Ogni popolo inoltre al par dell' uomo passa per l'età della fantasia innanzi di pervenire a quella della ragione allorchè la sua coltura va secondo l'ordine naturale. Indi in Grecia e in Italia le età da Omero a Sofocle e dal Dante al Tasso precorsero a quelle di Aristotile e di Galileo. Con ciò dubitiamo se mai fosse buon progresso quello in cui si vide un Leibnizio ed un Cartesio anteriori a Schiller ed a Racine. A noi pare inversa ́ e violentata coltura là ove si hanno i frutti pria de' fiori. Duolci poi l'aggiugnere che di tutte le odierne lingue europee la sóla slava può dare ancora grandi poesie all'Europa. Le altre si lasciaron dietro la gioventù loro; ed il ringiovenire è un impossibile universale.
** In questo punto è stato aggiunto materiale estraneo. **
(* ===== verification/HistoryFacts.v ===== *)
(** What [History.v] shows of a conversation: pages are windows of one sorted list, and unread messages are counted alike one by one and in bulk. *)
From stdpp Require Import gmap sorting.
From S2P Require Import Prelude PyBytes AccessHash Privacy Peers Rights Members Messages History.

(** ** Sorted lists of ids *)
Lemma elem_refs_where f s kr : kr ∈ refs_where f s <-> refs s !! kr.1 = Some kr.2 /\ f kr = true.
Proof. unfold refs_where. destruct kr as [k r]. by rewrite elem_of_map_to_list, map_lookup_filter_Some. Qed.
Lemma refs_where_NoDup f s : NoDup (refs_where f s).*1.
Proof. apply NoDup_fst_map_to_list. Qed.
#[export] Instance desc_total : Total desc.
Proof. intros x y. unfold desc. lia. Qed.
#[export] Instance desc_trans : Transitive desc.
Proof. intros x y z. unfold desc. lia. Qed.
Lemma ids_desc_perm f s : ids_desc f s ≡ₚ (refs_where f s).*1.
Proof. apply merge_sort_Permutation. Qed.
Lemma elem_ids_desc f s id : id ∈ ids_desc f s <-> exists r, refs s !! id = Some r /\ f (id, r) = true.
Proof.
  rewrite ids_desc_perm, list_elem_of_fmap. split.
  - intros ([k r] & -> & Hk%elem_refs_where). by exists r.
  - intros (r & Hr). exists (id, r). split; [done|]. by apply elem_refs_where.
Qed.
Lemma ids_desc_NoDup f s : NoDup (ids_desc f s).
Proof. rewrite ids_desc_perm. apply refs_where_NoDup. Qed.
Lemma strictly_sorted l : Sorted desc l -> NoDup l -> StronglySorted Z.gt l.
Proof.
  intros Hs%Sorted_StronglySorted; [|apply _]. induction Hs as [|x l Hs IH Hx]; [constructor|]. intros [Hn Hd]%NoDup_cons. constructor; [by apply IH|].
  rewrite Forall_forall in *. intros y Hy. specialize (Hx y Hy). unfold desc in Hx. assert (x <> y) by naive_solver. lia.
Qed.
Lemma ids_desc_sorted f s : StronglySorted Z.gt (ids_desc f s).
Proof. apply strictly_sorted; [apply Sorted_merge_sort; apply _|apply ids_desc_NoDup]. Qed.

(** ** Windows *)
Lemma filter_none {A} (P : A -> Prop) `{!forall x, Decision (P x)} l : Forall (fun x => ~ P x) l -> filter P l = [].
Proof. induction 1 as [|x l Hx _ IH]; [done|]. by rewrite filter_cons_False. Qed.
Lemma filter_every {A} (P : A -> Prop) `{!forall x, Decision (P x)} l : Forall P l -> filter P l = l.
Proof. induction 1 as [|x l Hx _ IH]; [done|]. by rewrite filter_cons_True, IH. Qed.

Definition above (id : Z) (l : list Z) : nat := length (filter (fun i => id <= i) l).
Lemma sorted_split id l : StronglySorted Z.gt l -> filter (fun i => id <= i) l = take (above id l) l /\ filter (fun i => i < id) l = drop (above id l) l.
Proof.
  unfold above. induction 1 as [|x l Hs [IH1 IH2] Hx]; [done|]. rewrite !filter_cons. destruct (decide (id <= x)) as [H|H].
  - rewrite decide_False by lia. cbn. by rewrite <- IH1, IH2.
  - rewrite decide_True by lia. rewrite Forall_forall in Hx. rewrite filter_none by (apply Forall_forall; intros y Hy; specialize (Hx y Hy); lia). split; [done|]. cbn [drop length]. f_equal.
    apply filter_every, Forall_forall. intros y Hy. specialize (Hx y Hy). lia.
Qed.
Lemma above_le id l : (above id l <= length l)%nat.
Proof. apply length_filter. Qed.

(** In a list without duplicates, the elements of a segment are that segment. *)
Lemma filter_segment (P : Z -> Prop) `{!forall x, Decision (P x)} (l : list Z) i n : NoDup l -> (forall x, x ∈ l -> P x <-> x ∈ take n (drop i l)) -> filter P l = take n (drop i l).
Proof.
  intros Hd HP. rewrite <- (take_drop i l) at 1. rewrite <- (take_drop n (drop i l)) at 1. rewrite !filter_app.
  rewrite <- (take_drop i l), <- (take_drop n (drop i l)) in Hd. apply NoDup_app in Hd as (_ & Ha & Hd). apply NoDup_app in Hd as (_ & Hb & _).
  rewrite filter_none, (filter_every P (take n _)), (filter_none P (drop n _)); [by rewrite app_nil_r|..]; apply Forall_forall; intros x Hx.
  - rewrite HP; [intros Hy; by eapply Hb|]. rewrite <- (take_drop i l), elem_of_app. right. rewrite <- (take_drop n (drop i l)), elem_of_app. by right.
  - apply HP; [|done]. rewrite <- (take_drop i l), elem_of_app. right. rewrite <- (take_drop n (drop i l)), elem_of_app. by left.
  - assert (x ∈ l) as Hl by (rewrite <- (take_drop i l), elem_of_app; by left). rewrite HP by done. intros Hy. apply (Ha x Hx). rewrite elem_of_app. by left.
Qed.

(** The first message of a page and how many fit on it *)
Definition page_size (limit : Z) : nat := Z.to_nat (Z.max (Z.min 100 limit) 1).
Definition page_start (offset_id limit add_offset : Z) (l : list Z) : nat :=
  let pos := if (offset_id =? 0) && (0 <=? add_offset) then 0%nat else above offset_id l in
  Z.to_nat (Z.of_nat pos + Z.max add_offset (- Z.of_nat (page_size limit))).

Lemma page_window offset_id limit add_offset l : StronglySorted Z.gt l -> page offset_id limit add_offset l = take (page_size limit) (drop (page_start offset_id limit add_offset l) l).
Proof.
  intros Hs. assert (NoDup l) as Hd. { clear -Hs. induction Hs as [|x l Hs IH Hx]; constructor; [|done]. intros Hin. rewrite Forall_forall in Hx. specialize (Hx x Hin). lia. }
  destruct (sorted_split offset_id l Hs) as [Ha Hb]. pose proof (above_le offset_id l) as Hle.
  unfold page, page_start. fold (page_size limit). set (n := page_size limit) in *. assert (1 <= n)%nat as Hn by (unfold n, page_size; lia).
  destruct (Z.leb_spec 0 add_offset) as [H|H].
  - rewrite Z.max_l by lia. destruct (offset_id =? 0); cbn [andb].
    + by rewrite Z.add_0_l.
    + rewrite Hb, drop_drop. do 2 f_equal. lia.
  - rewrite andb_false_r, Ha, Hb. set (pos := above offset_id l) in *.
    replace (Z.to_nat (Z.of_nat pos + Z.max add_offset (- Z.of_nat n))) with (pos - Nat.min (Z.to_nat (Z.abs add_offset)) n)%nat by lia.
    set (k := Nat.min _ n). rewrite take_reverse, length_take, Nat.min_l by done.
    assert (drop (pos - k) (take pos l) = take (Nat.min k pos) (drop (pos - k) l)) as ->.
    { rewrite take_drop_commute. do 2 f_equal. lia. }
    set (seg := take (Nat.min k pos) (drop (pos - k) l)).
    assert (length (reverse seg) = Nat.min k pos) as Hlen by (unfold seg; rewrite length_reverse, length_take, length_drop; lia).
    rewrite Hlen. destruct (Nat.leb_spec n (Nat.min k pos)) as [Hf|Hf].
    + assert (Nat.min k pos = n) as Hk by lia. apply filter_segment; [done|]. intros x _. rewrite elem_of_reverse. unfold seg. by rewrite Hk.
    + apply filter_segment; [done|]. intros x _. rewrite elem_of_reverse. unfold seg.
      assert (take n (drop (pos - k) l) = take (Nat.min k pos) (drop (pos - k) l) ++ take (n - Nat.min k pos) (drop pos l)) as ->; [|rewrite elem_of_app; tauto].
      rewrite <- (take_drop (Nat.min k pos) (drop (pos - k) l)) at 1. rewrite drop_drop. replace (pos - k + Nat.min k pos)%nat with pos by lia.
      rewrite take_app, take_take, length_take, length_drop. do 2 f_equal; [|f_equal]; lia.
Qed.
La calda disputa adunque fra' classici e romantici è una erudizione sulle arti passate.

Duolci ancora di dissentire da talune opinioni di un nervoso ed acre pensatore (17), cui non potremmo dare un testimonio di stima maggior di quello nel disputarvi, certa essendo sempre la gloria, anche ove si rimanga vinto, nel pugnar co' gagliardi.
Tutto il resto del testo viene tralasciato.